The fourth and final option would be for large traffic providers to contribute to the network investments. Carr makes no secret this is his preferred option.

“We call this fair share. We’re looking at it very closely in the US. We think it has a tremendous number of upsides,” he said.

Senders-pay system

Since many tech companies set to fall under the scope of a potential senders-pay measure are American, the initiative has been accused of being a case of European protectionism. The US regulator dismisses this view, considering it a ‘smart’ way of incentivising investments.

“In the US, we have this system called universal service, where we assess the revenue of telecom companies to pay for building networks in rural and other sort of high-cost areas. But the telecom revenues have been declining. At the same time, these large technology companies benefit greatly from these high-speed networks,” Carr added.

The Commissioner said the FCC is also looking at this option to ensure universal service but lacks a mandate from the US Congress.

However, given the urgency to act in Europe, Carr considers that a faster way to fill the investment gap would be to put a direct payment system whereby tech companies would negotiate directly with the telecom operators.

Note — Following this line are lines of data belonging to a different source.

(** The Provide arm: everything between the header and the end of the body. *)
Definition decode_provide (key : ContentKey) (provider : NodeId)
    (sequence issued_at expiry : Z) (sig_bytes : array 64) (r : Reader)
    : result RecordDecodeError (ProviderAssertion * Reader) :=
  '(content, r) ← Reader_array BLAKE3_DIGEST_LEN r;
  '(count, r) ← Reader_u8 r;
  let offers_len := Z.to_nat (u8_val count) in
  _ ← reject_if (MAX_OFFERS_PER_RECORD <? offers_len)
        (TooManyOffers offers_len MAX_OFFERS_PER_RECORD);
  '(offers, r) ← read_offers offers_len r;
  libp2p_offers ← decode_offer_identities provider 0 offers;
  _ ← reject_if (1 <? libp2p_offers) (MultipleLibp2pOffers libp2p_offers);
  _ ← reject_if (negb (offers_are_canonical offers)) OffersNotCanonical;
  Ok (Provide {| pr_key := key; pr_content := Blake3Digest_from_bytes content;
        pr_provider := provider; pr_offers := offers; pr_sequence := sequence;
        pr_issued_at := issued_at; pr_expiry := expiry; pr_signature := sig_bytes |}, r).

(** The header fields common to both kinds, with the version check. *)
Definition read_header (r : Reader)
    : result RecordDecodeError ((byte * ContentKey * NodeId * Z * Z * Z) * Reader) :=
  '(version, r) ← Reader_u16 r;
  _ ← reject_if (negb (version =? PROVIDER_RECORD_SCHEMA_VERSION)%Z)
        (UnknownVersion version PROVIDER_RECORD_SCHEMA_VERSION);
  '(kind, r) ← Reader_u8 r;
  '(key, r) ← Reader_array CONTENT_KEY_LEN r;
  '(provider, r) ← Reader_array NODE_ID_LEN r;
  '(sequence, r) ← Reader_u64 r;
  '(issued_at, r) ← Reader_u64 r;
  '(expiry, r) ← Reader_u64 r;
  Ok ((kind, ContentKey_from_bytes key, NodeId_from_bytes provider,
       sequence, issued_at, expiry), r).

(** The parse of the signed body, up to the end-of-body check. *)
Definition decode_body (body : list byte) (sig_bytes : array 64)
    : result RecordDecodeError (ProviderAssertion * Reader) :=
  '(header, r) ← read_header (Reader_new body);
  let '(kind, key, provider, sequence, issued_at, expiry) := header in
  if bool_decide (kind = KIND_PROVIDE) then
    decode_provide key provider sequence issued_at expiry sig_bytes r
  else if bool_decide (kind = KIND_WITHDRAW) then
    Ok (Withdraw {| pw_key := key; pw_provider := provider; pw_sequence := sequence;
          pw_issued_at := issued_at; pw_expiry := expiry; pw_signature := sig_bytes |}, r)
  else Err (UnknownKind kind).

Definition decode_provider_assertion (bytes : list byte) (expected_key : ContentKey)
    (now : Z) : result RecordDecodeError ProviderAssertion :=
  _ ← reject_if (MAX_PROVIDER_RECORD_BYTES <? length bytes)
        (Oversized (length bytes) MAX_PROVIDER_RECORD_BYTES);
  _ ← reject_if (length bytes <? BODY_HEADER_LEN + PROVIDER_SIGNATURE_LEN)
        (Truncated (BODY_HEADER_LEN + PROVIDER_SIGNATURE_LEN) (length bytes));
  let sig_start := length bytes - PROVIDER_SIGNATURE_LEN in
  let body := take sig_start bytes in
  sig_bytes ← ok_or (try_into PROVIDER_SIGNATURE_LEN (drop sig_start bytes))
                (Truncated PROVIDER_SIGNATURE_LEN 0);
  '(assertion, r) ← decode_body body sig_bytes;
  _ ← reject_if (negb (Reader_is_empty r)) (TrailingBytes (Reader_remaining r));
  _ ← verify (pa_provider assertion) body sig_bytes;
  _ ← reject_if (bool_decide (pa_key assertion <> expected_key))
        (WrongKey expected_key (pa_key assertion));
  _ ← reject_if (pa_expiry assertion <=? now)%Z (Stale (pa_expiry assertion) now);
  Ok assertion.

End decode.

(** ** The encoder appends *)

Lemma foldl_app_flat {A} (f : A -> list byte) acc l :
  foldl (fun out x => out ++ f x) acc l = acc ++ flat_map f l.
Proof.
  revert acc. induction l as [|x l IH]; intros acc; simpl; [by rewrite app_nil_r|].
  by rewrite IH, app_assoc.
Qed.

Lemma write_offer_app out o : write_offer out o = out ++ offer_encoding o.
Proof.
  unfold offer_encoding. destruct o as [n|[b|b]|n h]; simpl; rewrite <-?app_assoc; try done.
  rewrite !foldl_app_flat. by rewrite <-!app_assoc.
Qed.

Lemma foldl_write_offer out l : foldl write_offer out l = out ++ flat_map offer_encoding l.
Proof.
  revert out. induction l as [|x l IH]; intros out; simpl; [by rewrite app_nil_r|].
  by rewrite IH, write_offer_app, app_assoc.
Qed.

(** The common header of both kinds. *)
Definition header_bytes (kind : byte) (key : ContentKey) (provider : NodeId)
    (sequence issued_at expiry : Z) : list byte :=
  to_be_bytes 2 PROVIDER_RECORD_SCHEMA_VERSION ++ [kind]
  ++ arr_bytes (ContentKey_as_bytes key) ++ node_bytes provider
  ++ to_be_bytes 8 sequence ++ to_be_bytes 8 issued_at ++ to_be_bytes 8 expiry.

Definition provide_tail (r : ProviderRecord) : list byte :=
  arr_bytes (Blake3Digest_as_bytes (pr_content r))
  ++ [as_u8 (Z.of_nat (length (pr_offers r)))]
  ++ flat_map offer_encoding (pr_offers r).

Lemma provide_body_layout r :
  provide_body_bytes r =
  header_bytes KIND_PROVIDE (pr_key r) (pr_provider r) (pr_sequence r) (pr_issued_at r)
    (pr_expiry r) ++ provide_tail r.
Proof.
  unfold provide_body_bytes, header_bytes, provide_tail.
  rewrite foldl_write_offer. by rewrite <-!app_assoc.
Qed.

Lemma withdraw_body_layout w :
  withdraw_body w =
  header_bytes KIND_WITHDRAW (pw_key w) (pw_provider w) (pw_sequence w) (pw_issued_at w)
    (pw_expiry w).
Proof. done. Qed.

In his view, this arrangement would not run against the net neutrality principle, as the idea is not to downgrade the traffic of traffic providers that do not strike a deal but that the question could be settled in court.

Addressing competition concerns that only large operators would be able to settle good terms with Big Tech companies, Carr said some additional guidelines could be envisaged but that private companies have a core right to negotiate at the end of the day.

Finally, the commissioner replied to the argument that the telecom companies are trying to double-dip, as consumers already pay for connectivity services. One of the ideas on the table is to ask tech companies based on their advertising revenues, as that’s clearly not a service for consumers.

“A two-sided market makes a lot of sense,” he concluded.